Lt. Gov. Barnes on protests: ‘Time for structural change is now’

NOW: Lt. Gov. Barnes on protests: ‘Time for structural change is now’

MADISON, Wis. (CBS 58) – Following protests and unrest over the death of George Floyd, Lieutenant Governor Mandela Barnes believes leaders at all levels of government should listen to the demands of protesters and act to reform the issues that have sparked the demonstrations.

Leaders from all across the country and all across the state should step up and understand what people are actually asking for,” Barnes told CBS 58 in a one-on-one interview. “And that’s accountability.”

Barnes is a Milwaukee native and only the second African-American to be elected to statewide office in Wisconsin.

The lieutenant governor recognizes the conflicting emotions over unrest that has led to destruction of property, vandalism and looting, but he hopes those actions don’t distract from the main message of the protests.

“It’s anger inducing to see the destruction,” Barnes said. “What’s worse is the persistence of the conditions that made this happen. This didn’t come out of nowhere.”

Noting that the death of George Floyd is only the most recent event of abuse of power by police towards black people, Barnes said generations pain and suffering by the community through relationships with the police have ignited action by protesters across the country.

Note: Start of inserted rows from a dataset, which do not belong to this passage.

Lemma dead_server_reconnected_witness :
  ∃ c1 c2, mc_turn (UTimer <$> [10; 20; 30; 40]) demo_silent = Ok c1 ∧ mc_turn [] c1 = Ok c2 ∧ mc_now c2 = 50 ∧
    mc_notices c2 = [ConnectionError; Established].
Proof.
  destruct (dead_server_reconnected [10; 20; 30] 40 demo_silent (mkSocket [] [] [] [] 0) 10 2 (demo_in ack) [])
    as (c1 & sk1 & c2 & E1 & _ & _ & E2 & _ & _ & _ & _ & _ & Hn & _ & Hno).
  - reflexivity.
  - reflexivity.
  - reflexivity.
  - reflexivity.
  - reflexivity.
  - repeat constructor; vm_compute; discriminate.
  - reflexivity.
  - vm_compute. reflexivity.
  - reflexivity.
  - exists c1, c2. exact (conj E1 (conj E2 (conj Hn Hno))).
Defined.

(** A message of a type the server does not know stays in the handler: the next
    upcall parses into the complete message, takes the zero bytes that are
    missing for the end of the connection, and closes it with the event behind
    it unread. *)
Definition unknown_then_event : socket :=
  mkSocket [Data (frame_of (keep_alive Msg_KeepAlive_ACK)); Data (frame_of (demo_event 1))] [] [] [] 0.

Example unknown_message_closes :
  (s ← foreach ms_upcall [SInput 8] (demo_server_at unknown_then_event); Ok (size (ms_handlers s), ms_lost s)) = Ok (1%nat, 0%nat) ∧
  (s ← foreach ms_upcall [SInput 8; SInput 8] (demo_server_at unknown_then_event); Ok (size (ms_handlers s), ms_handler s, ms_events s, ms_lost s)) =
    Ok (0%nat, 0, [], 1%nat).
Proof. split; vm_compute; reflexivity. Qed.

“Communities across America were able to identify in some way with what happened to George Floyd,” Barnes said. “Be it their own adverse interaction with law enforcement or people that they knew.”

Barnes added that the emotions felt by protesters now is compounded by the COVID-19 pandemic as well as larger societal issues like health care, investment in communities of color and ability for persons of color to have a voice in government. Barnes says the next step in this process is reform.

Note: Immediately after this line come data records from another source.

Lemma flush_ok es : ∀ fuel c sk,
  Forall entry_fine es → (length es < fuel)%nat → 0 ≤ pc_now c < 2 ^ 63 → pc_handler c = Some sk → sk_out sk = [] →
  ∃ sk', (let '(tm, f) := next_time (file_of es) in flush_loop fuel (signed 64 tm) f c) = Ok (pc_with_handler (Some sk') c) ∧
    sk_out sk' = [] ∧ sk_sent sk' = sk_sent sk ++ mjoin (wire_of <$> fresh (pc_now c) es).
Proof.
  induction es as [|[t str] es IH]; intros [|fuel] c sk Hes Hf Hn Hh Ho; try (cbn in Hf; lia).
  - change (file_of []) with (@nil Z). rewrite next_time_end. cbn [flush_loop f_eof negb andb]. exists sk.
    cbn. rewrite app_nil_r. split_and!; try done. destruct c. cbn in Hh. by subst.
  - apply Forall_cons in Hes as [[Ht Hp] Hes]. cbn [fst snd] in Ht, Hp. rewrite next_time_entry.
    rewrite (signed_native 8) by (unfold in_s; lia). rewrite flush_iteration, fresh_cons by done.
    rewrite (swrap_small 64) by (unfold in_s; lia). cbn [length] in Hf.
    destruct (decide (pc_now c - t ≤ bufferExpireTime)) as [Hd|Hd].
    + rewrite (proj2 (Z.leb_le _ _)) by done. destruct (fromString_good str Hp) as (os & -> & Hg). rewrite bind_Ok, (good_check os str), bind_Ok by done.
      destruct (send_os_ok os str c sk Hg Hp Hh Ho) as (os' & sk1 & -> & Ho1 & Hs1). rewrite !bind_Ok. cbn [Z.eqb].
      destruct (IH fuel (pc_with_handler (Some sk1) c) sk1) as (sk' & E & Ho' & Hs'); try done; [lia|].
      exists sk'. split_and!; [exact E|done|]. by rewrite Hs', Hs1, <- app_assoc.
    + rewrite (proj2 (Z.leb_gt _ _)) by lia. rewrite bind_Ok.
      destruct (IH fuel c sk) as (sk' & E & Ho' & Hs'); try done; [lia|]. by exists sk'.
Qed.

Lemma length_file_of es : (length es ≤ length (file_of es))%nat.
Proof.
  induction es as [|[t str] es IH]; [done|]. unfold file_of in *. rewrite fmap_cons, mjoin_cons, length_app. unfold entry at 1.
  rewrite length_app, length_native. cbn [length]. lia.
Qed.

Lemma publishFromBuffer_ok es c sk :
  pc_error c = false → default [] (pc_file c) = file_of es → pc_writable c = true → Forall entry_fine es →
  0 ≤ pc_now c < 2 ^ 63 → pc_handler c = Some sk → sk_out sk = [] →
  ∃ f sk', publishFromBuffer c = Ok (true, pc_with_file f (pc_with_handler (Some sk') c)) ∧ default [] f = [] ∧
    sk_out sk' = [] ∧ sk_sent sk' = sk_sent sk ++ mjoin (wire_of <$> fresh (pc_now c) es).
Proof.
  intros He Hf Hw Hes Hn Hh Ho. unfold publishFromBuffer. rewrite He. destruct (pc_file c) as [bytes|] eqn:Ef; cbn [default] in Hf.
  - destruct (flush_ok es (S (length (file_of es))) c sk) as (sk' & E & Ho' & Hs'); try done; [pose proof (length_file_of es); lia|].
    cbn in Hf. subst bytes. unfold next_time in E. destruct (fread _ _) as [tm f]. rewrite E, bind_Ok. unfold clearBufferFile_i.
    cbn [pc_writable pc_with_handler]. rewrite Hw. cbn [negb]. rewrite bind_Ok. by exists (Some []), sk'.
  - pose proof (length_file_of es) as Hl. rewrite <- Hf in Hl. destruct es; [|cbn in Hl; lia].
    exists None, sk. cbn. rewrite app_nil_r. split_and!; try done. destruct c. cbn in Ef, Hh. by subst.
Qed.

(** *** An outage *)

(** The client cannot reach the broker; [es] are the messages in the file. *)
Record offline (c : PublishClient) (es : list (Z * list Z)) : Prop := mkOffline {
  off_error : pc_error c = true;
  off_buffering : pc_buffering c = true;
  off_writable : pc_writable c = true;
  off_broker : pc_brokerIp c ≠ [];
  off_file : default [] (pc_file c) = file_of es;
  off_fine : Forall entry_fine es }.

Lemma file_of_app es es' : file_of (es ++ es') = file_of es ++ file_of es'.
Proof. unfold file_of. rewrite fmap_app. apply join_app. Qed.

Lemma offline_publish c es t os :
  offline c es → 0 < t < 2 ^ 63 → good_stream os (os_content os) → publishable (os_content os) →
  ∃ f, publish os (pc_at t c) = Ok (-1, pc_with_file f (pc_at t c)) ∧ offline (pc_with_file f (pc_at t c)) (es ++ [(t, os_content os)]).
Proof.
  intros [He Hb Hw Hbr Hf Hes] Ht Hg Hp. unfold publish. cbn [pc_at pc_brokerIp pc_error]. rewrite bool_decide_eq_false_2 by done. cbn [negb assert_].
  rewrite bind_Ok, (good_check os _ Hg Hp), bind_Ok, He. cbn [negb]. rewrite bind_Ok. cbn [pc_at pc_buffering pc_error]. rewrite Hb, He. cbn [andb].
  unfold publishToBuffer_i. cbn [pc_at pc_writable pc_file pc_now]. rewrite Hw. cbn [negb]. rewrite (good_toString os _ Hg), bind_Ok.
  rewrite publishable_check, bind_Ok by done. eexists. split; [done|]. split; try done.
  - cbn. rewrite file_of_app, <- Hf. unfold file_of. cbn. by rewrite app_nil_r.
  - apply Forall_app. split; [done|]. by apply Forall_singleton.
Qed.

(** What a sequence of actions publishes, its steps of [svc], and the time of the last call. *)
Definition publishes (a : action) : list (Z * list Z) :=
  match a with APublish t os => [(t, os_content os)] | ASvc _ => [] end.
Definition svc_count (l : list action) : nat := length (filter (λ a, publishes a = []) l).
Definition clock (t0 : Z) (l : list action) : Z := foldl (λ t a, match a with APublish t' _ => t' | ASvc _ => t end) t0 l.
Definition good_action (a : action) : Prop :=
  match a with
  | APublish t os => 0 < t < 2 ^ 63 ∧ good_stream os (os_content os) ∧ publishable (os_content os)
  | ASvc _ => True
  end.

(** The steps of [svc] from the error to the attempts to connect. *)
Definition before_connect (at_ : where_) (n : nat) : Prop :=
  match at_ with AtLoop => n = 2%nat | AtError => n = 1%nat | AtConnect => n = 0%nat | _ => False end.

Lemma outage_run l : ∀ at_ c es,
  before_connect at_ (svc_count l) → offline c es → Forall good_action l → (at_ = AtConnect → pc_keepAliveEnabled c = false) →
  ∃ c', pc_run l (at_, c) = Ok (AtConnect, c') ∧ offline c' (es ++ mjoin (publishes <$> l)) ∧ pc_connects c' = pc_connects c ∧
    pc_now c' = clock (pc_now c) l ∧ pc_keepAliveEnabled c' = false ∧ pc_subSpan c' = pc_subSpan c.
Proof.
  induction l as [|a l IH]; intros at_ c es Hb Hoff Hl Hk.
  - destruct at_; try done. exists c. cbn. rewrite app_nil_r. by split_and!; auto.
  - apply Forall_cons in Hl as [Ha Hl]. unfold pc_run in *. cbn [foreach]. destruct a as [u|t os]; cbn [act].
    + change (svc_count (ASvc u :: l)) with (S (svc_count l)) in Hb.
      assert (∃ at2 c2, svc_step u (at_, c) = Ok (at2, c2) ∧ before_connect at2 (svc_count l) ∧ offline c2 es ∧ pc_connects c2 = pc_connects c ∧
        pc_now c2 = pc_now c ∧ (at2 = AtConnect → pc_keepAliveEnabled c2 = false) ∧ pc_subSpan c2 = pc_subSpan c)
        as (at2 & c2 & -> & Hb2 & Hoff2 & Hc2 & Hn2 & Hk2 & Hs2).
      { destruct at_; try done; cbn [before_connect] in Hb.
        - cbn [svc_step]. rewrite (off_error _ _ Hoff). exists AtError, c. cbn [before_connect]. split_and!; try done. lia.
        - exists AtConnect, (disableKeepAlive c).2. cbn [before_connect svc_step]. split_and!; try done; [lia|]. by destruct Hoff. }
      rewrite bind_Ok. destruct (IH at2 c2 es) as (c' & -> & Hoff' & Hc' & Hn' & Hk' & Hs'); try done.
      exists c'. cbn [fmap list_fmap mjoin list_join publishes app clock foldl]. rewrite <- Hn2. split_and!; try done; congruence.
    + destruct Ha as (Ht & Hg & Hp). destruct (offline_publish c es t os Hoff Ht Hg Hp) as (f & E & Hoff2). cbn [snd fst].
      rewrite E, !bind_Ok. change (svc_count (APublish t os :: l)) with (svc_count l) in Hb.
      destruct (IH at_ (pc_with_file f (pc_at t c)) (es ++ [(t, os_content os)])) as (c' & -> & Hoff' & Hc' & Hn' & Hk' & Hs'); try done.
      exists c'. cbn [fmap list_fmap mjoin list_join publishes]. rewrite <- app_assoc in Hoff'. split_and!; try done.
Qed.

Lemma pc_try_connect_ok k : ∀ c sk rest, pc_connects c = replicate k None ++ Some sk :: rest →
  pc_try_connect (pc_connects c) c = Ok (pc_with_handler (Some sk) (pc_with_connects rest (pc_at (pc_now c + 5 * Z.of_nat k) c))).
Proof.
  induction k as [|k IH]; intros c sk rest Hc; rewrite Hc; cbn [replicate app pc_try_connect]; unfold pc_connect; rewrite Hc; cbn [replicate app]; rewrite bind_Ok; cbn [Z.eqb].
  - rewrite Z.mul_0_r, Z.add_0_r. by destruct c.
  - set (c1 := pc_at _ _). change (replicate k None ++ Some sk :: rest) with (pc_connects c1). rewrite (IH c1 sk rest) by done.
    replace (pc_now c + 5 * Z.of_nat (S k)) with (pc_now c1 + 5 * Z.of_nat k) by (unfold c1; cbn; lia). done.
Qed.

End buffering.

(** ** Properties *)


(** A message an application builds. *)
Lemma composed_good {al : Allocator} {ho : Host} {un : Uninit} ct size os :
  content_ok ct → 5 + len (body_of ct) ≤ os_limit → 5 ≤ size < 2 ^ 61 ∨ size = 0 → compose ct size = Ok os →
  good_stream os (os_content os) ∧ publishable (os_content os) ∧ wire_of (os_content os) = frame_of ct.
Proof.
  intros Hc Hlim Hsize E. destruct (compose_ok ct size Hc Hlim Hsize) as (os1 & E1 & Hs & Hh & Hsw & Hcont). rewrite E in E1. inv_ok.
  split_and!; [done| |by rewrite Hcont, wire_of_frame].
  exists (be_bytes 4 0), (c_type ct), (body_of ct). split_and!; try done. intros Hev.
  destruct Hc as (_ & Hitems & Htop & _). unfold body_of, content_items in *.
  apply Forall_cons_1 in Hitems as [Htopic _]. rewrite fmap_cons, mjoin_cons, <- app_assoc.
  eexists (c_topic ct), _. split; [done|]. split; [exact Htopic|by apply Htop].
Qed.

Definition demo_os : OutputStream :=
  match @compose zero_memory host_le sample_event 0 with Ok os => os | Fault _ => mkOS [] sample_block [] true true true end.

Lemma demo_os_good :
  @good_stream host_le demo_os (os_content demo_os) ∧ publishable (os_content demo_os) ∧ wire_of (os_content demo_os) = @frame_of host_le sample_event.
Proof.
  apply (@composed_good zero_memory host_le uninit_7 sample_event 0 demo_os sample_event_ok).
  - vm_compute. discriminate.
  - by right.
  - vm_compute. reflexivity.
Qed.

(** A client that has lost its connection, and two attempts to connect. *)
Definition demo_offline : PublishClient :=
  mkPC None true true 1 3 10 true [49] 3 10 (Some 10) 900 None true [None; Some (mkSocket [] [] [] [] 0)].

Lemma demo_offline_offline : @offline host_le demo_offline [].
Proof. by split. Qed.


(** *** Nothing stays behind *)

Section draining.

Context {al : Allocator} {ho : Host} {un : Uninit}.

(** While [svc] waits on a good connection, the file is empty. *)
Definition drained (p : where_ * PublishClient) : Prop :=
  pc_buffering p.2 = true ∧ ((p.1 = AtLoop ∨ p.1 = AtProbe) → pc_error p.2 = false → default [] (pc_file p.2) = []).

(** Operations that leave the file and the setting. *)
Definition same_buffer (c c' : PublishClient) : Prop := pc_file c' = pc_file c ∧ pc_buffering c' = pc_buffering c.

Lemma send_os_buffer os c r os' c' : send_os os c = Ok (r, os', c') → same_buffer c c' ∧ pc_error c' = pc_error c.
Proof. unfold send_os. intros Hs. inv_ok. destruct x0 as [[? ?] ?]. by inv_ok. Qed.

Lemma send_fields_buffer ty fs c r c' : send_fields ty fs c = Ok (r, c') → same_buffer c c' ∧ pc_error c' = pc_error c.
Proof. unfold send_fields. intros Hs. inv_ok. destruct x0 as [? ?]. by inv_ok. Qed.

Lemma flush_loop_buffer fuel : ∀ t f c c', flush_loop fuel t f c = Ok c' → same_buffer c c'.
Proof.
  induction fuel as [|fuel IH]; intros t f c c' Hf; cbn [flush_loop] in Hf; [done|].
  destruct (negb _ && negb _); [|by inv_ok].
  destruct (fread (native 4 0) f) as [sz f1]. apply bind_inv in Hf as (_ & _ & Hf).
  destruct (fread (replicate _ _) f1) as [data f2]. apply bind_inv in Hf as ([go c1] & E & Hf).
  assert (same_buffer c c1) as [H1 H2].
  { destruct (_ <=? _); [|by inv_ok]. apply bind_inv in E as (os & _ & E). apply bind_inv in E as (_ & _ & E).
    apply bind_inv in E as ([[r os'] c2] & E2 & E). apply send_os_buffer in E2 as [E2 _]. destruct (r =? -1); inv_ok; done. }
  destruct go; [|by inv_ok; split; congruence]. destruct (fread (native 8 0) f2) as [tm f3]. apply IH in Hf as [H3 H4]. split; congruence.
Qed.

Lemma publishFromBuffer_buffer c ok c' :
  publishFromBuffer c = Ok (ok, c') → pc_buffering c' = pc_buffering c ∧ (pc_error c' = false → default [] (pc_file c') = []).
Proof.
  unfold publishFromBuffer. intros Hp. destruct (pc_error c) eqn:He; [inv_ok; split; congruence|].
  destruct (pc_file c) as [bytes|] eqn:Ef; [|by inv_ok; rewrite Ef].
  destruct (fread _ _) as [tm f]. apply bind_inv in Hp as (c1 & E1 & Hp). apply bind_inv in Hp as (c2 & E2 & Hp). inv_ok.
  apply flush_loop_buffer in E1 as [_ E1]. unfold clearBufferFile_i in E2. destruct (negb _); inv_ok. done.
Qed.

Lemma publish_buffer os c r c' :
  publish os c = Ok (r, c') → pc_buffering c' = pc_buffering c ∧ (pc_error c' = false → pc_error c = false ∧ pc_file c' = pc_file c).
Proof.
  unfold publish. intros Hp. apply bind_inv in Hp as (_ & _ & Hp). apply bind_inv in Hp as (_ & _ & Hp). apply bind_inv in Hp as ([os1 c1] & E & Hp).
  assert (same_buffer c c1 ∧ (pc_error c1 = false → pc_error c = false)) as [[H1 H2] H3].
  { destruct (pc_error c) eqn:He; cbn [negb] in E; [inv_ok; split; [done|congruence]|].
    apply bind_inv in E as ([[r1 os2] c2] & E2 & E). apply send_os_buffer in E2 as [[] _]. by destruct (r1 =? -1); inv_ok. }
  destruct (pc_buffering c1 && pc_error c1) eqn:Eb.
  - apply andb_true_iff in Eb as [_ He]. apply bind_inv in Hp as ([r2 c2] & E2 & Hp). clear E. inv_ok. unfold publishToBuffer_i in E2.
    destruct (negb _); inv_ok; (split; [exact H2|cbn; congruence]).
  - inv_ok. split; [done|]. intros He. split; auto.
Qed.

Lemma pc_handleInput_buffer c r c' : pc_handleInput c = Ok (r, c') → same_buffer c c' ∧ pc_error c' = pc_error c.
Proof.
  unfold pc_handleInput. intros Hp. apply bind_inv in Hp as (sk & _ & Hp). apply bind_inv in Hp as ([[r1 m] sk1] & _ & Hp).
  destruct (r1 =? -1); [by inv_ok|]. destruct (r1 =? 1); [by inv_ok|]. apply bind_inv in Hp as (_ & _ & Hp). destruct (negb _); by inv_ok.
Qed.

“It’s not too much to ask our police forces to understand deescalation tactics, it’s not too much to ask police officers to treat people the same and not operate on what feels like a bias.”

Ultimately, much of the healing process between police and communities of color, Barnes believes, will depend largely on the willingness of law enforcement to do so.

“We have to get back to a place – or get to a place I should say, where there is trust where there is understanding and police departments across the country are going to have to show a want and a desire to work with neighborhoods and communities.”